[Stored data entries]
· · · · · · ·
Lemma substr_zero (s : str) (pos : Z) : substr s pos 0 = [].
Proof.
  unfold substr.
  destruct (Z.min_spec 0 (size s - pos)) as [[_ ->] | [H ->]]; [reflexivity|].
  replace (Z.to_nat (size s - pos)) with O by lia. reflexivity.
Qed.

Lemma for_range_app {A : Type} (n m : nat) (c : Z) (body : Z -> A -> A) (st : A) :
  for_range (n + m) c body st =
  for_range m (c + Z.of_nat n) body (for_range n c body st).
Proof.
  revert c st. induction n as [| n IH]; intros c st; simpl.
  - f_equal. lia.
  - rewrite IH. f_equal. lia.
Qed.

(** [find] on a string split at the position the search starts from. *)
Lemma find_app (pre t : str) (ch : ascii) :
  find (pre ++ t) ch (size pre) =
  match t with [] => npos | _ => find_aux ch t (size pre) end.
Proof.
  unfold find. rewrite size_app.
  destruct t as [| c t].
  - rewrite size_nil. replace (size pre + 0 <=? size pre) with true by lia.
    reflexivity.
  - rewrite size_cons.
    replace (size pre + (1 + size t) <=? size pre) with false
      by (pose proof (size_nonneg t); lia).
    rewrite size_to_nat, skipn_app, skipn_all, Nat.sub_diag. reflexivity.
Qed.

Lemma find_aux_none (ch : ascii) (t : str) (i : Z) :
  ~ In ch t -> find_aux ch t i = npos.
Proof.
  revert i. induction t as [| c t IH]; intros i Hn; simpl; [reflexivity|].
  destruct (ch_eqb c ch) eqn:E.
  - apply ch_eqb_eq in E. subst. exfalso. apply Hn. left. reflexivity.
  - apply IH. intros Hin. apply Hn. right. assumption.
Qed.

Lemma find_aux_hit (ch : ascii) (a b : str) (i : Z) :
  ~ In ch a -> find_aux ch (a ++ ch :: b) i = i + size a.
Proof.
  revert i. induction a as [| c a IH]; intros i Hn; simpl.
  - rewrite ch_eqb_refl, size_nil. lia.
  - destruct (ch_eqb c ch) eqn:E.
    + apply ch_eqb_eq in E. subst. exfalso. apply Hn. left. reflexivity.
    + rewrite IH by (intros Hin; apply Hn; right; assumption).
      rewrite size_cons. lia.
Qed.

(** A found position is a real one: it is in range, holds the character,
    and nothing before it (from the start of the search) does. *)
Lemma find_aux_inv (ch : ascii) (t : str) (i : Z) :
  find_aux ch t i = npos /\ ~ In ch t \/
  exists a b, t = a ++ ch :: b /\ ~ In ch a /\ find_aux ch t i = i + size a.
Proof.
  revert i. induction t as [| c t IH]; intros i; simpl.
  - left. split; [reflexivity | intros []].
  - destruct (ch_eqb c ch) eqn:E.
    + apply ch_eqb_eq in E. subst. right. exists [], t.
      split; [reflexivity|]. split; [intros [] | rewrite size_nil; lia].
    + apply ch_eqb_neq in E.
      destruct (IH (i + 1)) as [[H1 H2] | (a & b & H1 & H2 & H3)].
      * left. split; [assumption|]. intros [Hc | Hin]; [congruence | contradiction].
      * right. exists (c :: a), b. subst t. split; [reflexivity|].
        split; [intros [Hc | Hin]; [congruence | contradiction]|].
        rewrite H3, size_cons. lia.
Qed.

Lemma str_eqb_eq (a b : str) : str_eqb a b = true <-> a = b.
Proof.
  revert b. induction a as [| x a IH]; intros [| y b]; simpl;
    try (split; [discriminate | discriminate]); try tauto.
  rewrite andb_true_iff, ch_eqb_eq, IH.
  split; [intros [-> ->]; reflexivity | intros H; inversion H; auto].
Qed.

Lemma split_first_cases (ch : ascii) (s : str) :
  ~ In ch s \/ exists a b, s = a ++ ch :: b /\ ~ In ch a.
Proof.
  induction s as [| c s IH]; [left; intros []|].
  destruct (ch_eqb c ch) eqn:E.
  - apply ch_eqb_eq in E. subst. right. exists [], s. split; [reflexivity | intros []].
  - apply ch_eqb_neq in E. destruct IH as [Hn | (a & b & -> & Hn)].
    + left. intros [H | H]; [congruence | contradiction].
    + right. exists (c :: a), b. split; [reflexivity|].
      intros [H | H]; [congruence | contradiction].
Qed.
· · · · · · ·
# Task
Make an exact copy of all the entries above.

# Result of the task
Lemma substr_zero (s : str) (pos : Z) : substr s pos 0 = [].
Proof.
  unfold substr.
  destruct (Z.min_spec 0 (size s - pos)) as [[_ ->] | [H ->]]; [reflexivity|].
  replace (Z.to_nat (size s - pos)) with O by lia. reflexivity.
Qed.

Lemma for_range_app {A : Type} (n m : nat) (c : Z) (body : Z -> A -> A) (st : A) :
  for_range (n + m) c body st =
  for_range m (c + Z.of_nat n) body (for_range n c body st).
Proof.
  revert c st. induction n as [| n IH]; intros c st; simpl.
  - f_equal. lia.
  - rewrite IH. f_equal. lia.
Qed.

(** [find] on a string split at the position the search starts from. *)
Lemma find_app (pre t : str) (ch : ascii) :
  find (pre ++ t) ch (size pre) =
  match t with [] => npos | _ => find_aux ch t (size pre) end.
Proof.
  unfold find. rewrite size_app.
  destruct t as [| c t].
  - rewrite size_nil. replace (size pre + 0 <=? size pre) with true by lia.
    reflexivity.
  - rewrite size_cons.
    replace (size pre + (1 + size t) <=? size pre) with false
      by (pose proof (size_nonneg t); lia).
    rewrite size_to_nat, skipn_app, skipn_all, Nat.sub_diag. reflexivity.
Qed.

Lemma find_aux_none (ch : ascii) (t : str) (i : Z) :
  ~ In ch t -> find_aux ch t i = npos.
Proof.
  revert i. induction t as [| c t IH]; intros i Hn; simpl; [reflexivity|].
  destruct (ch_eqb c ch) eqn:E.
  - apply ch_eqb_eq in E. subst. exfalso. apply Hn. left. reflexivity.
  - apply IH. intros Hin. apply Hn. right. assumption.
Qed.

Lemma find_aux_hit (ch : ascii) (a b : str) (i : Z) :
  ~ In ch a -> find_aux ch (a ++ ch :: b) i = i + size a.
Proof.
  revert i. induction a as [| c a IH]; intros i Hn; simpl.
  - rewrite ch_eqb_refl, size_nil. lia.
  - destruct (ch_eqb c ch) eqn:E.
    + apply ch_eqb_eq in E. subst. exfalso. apply Hn. left. reflexivity.
    + rewrite IH by (intros Hin; apply Hn; right; assumption).
      rewrite size_cons. lia.
Qed.

(** A found position is a real one: it is in range, holds the character,
    and nothing before it (from the start of the search) does. *)
Lemma find_aux_inv (ch : ascii) (t : str) (i : Z) :
  find_aux ch t i = npos /\ ~ In ch t \/
  exists a b, t = a ++ ch :: b /\ ~ In ch a /\ find_aux ch t i = i + size a.
Proof.
  revert i. induction t as [| c t IH]; intros i; simpl.
  - left. split; [reflexivity | intros []].
  - destruct (ch_eqb c ch) eqn:E.
    + apply ch_eqb_eq in E. subst. right. exists [], t.
      split; [reflexivity|]. split; [intros [] | rewrite size_nil; lia].
    + apply ch_eqb_neq in E.
      destruct (IH (i + 1)) as [[H1 H2] | (a & b & H1 & H2 & H3)].
      * left. split; [assumption|]. intros [Hc | Hin]; [congruence | contradiction].
      * right. exists (c :: a), b. subst t. split; [reflexivity|].
        split; [intros [Hc | Hin]; [congruence | contradiction]|].
        rewrite H3, size_cons. lia.
Qed.

Lemma str_eqb_eq (a b : str) : str_eqb a b = true <-> a = b.
Proof.
  revert b. induction a as [| x a IH]; intros [| y b]; simpl;
    try (split; [discriminate | discriminate]); try tauto.
  rewrite andb_true_iff, ch_eqb_eq, IH.
  split; [intros [-> ->]; reflexivity | intros H; inversion H; auto].
Qed.

Lemma split_first_cases (ch : ascii) (s : str) :
  ~ In ch s \/ exists a b, s = a ++ ch :: b /\ ~ In ch a.
Proof.
  induction s as [| c s IH]; [left; intros []|].
  destruct (ch_eqb c ch) eqn:E.
  - apply ch_eqb_eq in E. subst. right. exists [], s. split; [reflexivity | intros []].
  - apply ch_eqb_neq in E. destruct IH as [Hn | (a & b & -> & Hn)].
    + left. intros [H | H]; [congruence | contradiction].
    + right. exists (c :: a), b. split; [reflexivity|].
      intros [H | H]; [congruence | contradiction].
Qed.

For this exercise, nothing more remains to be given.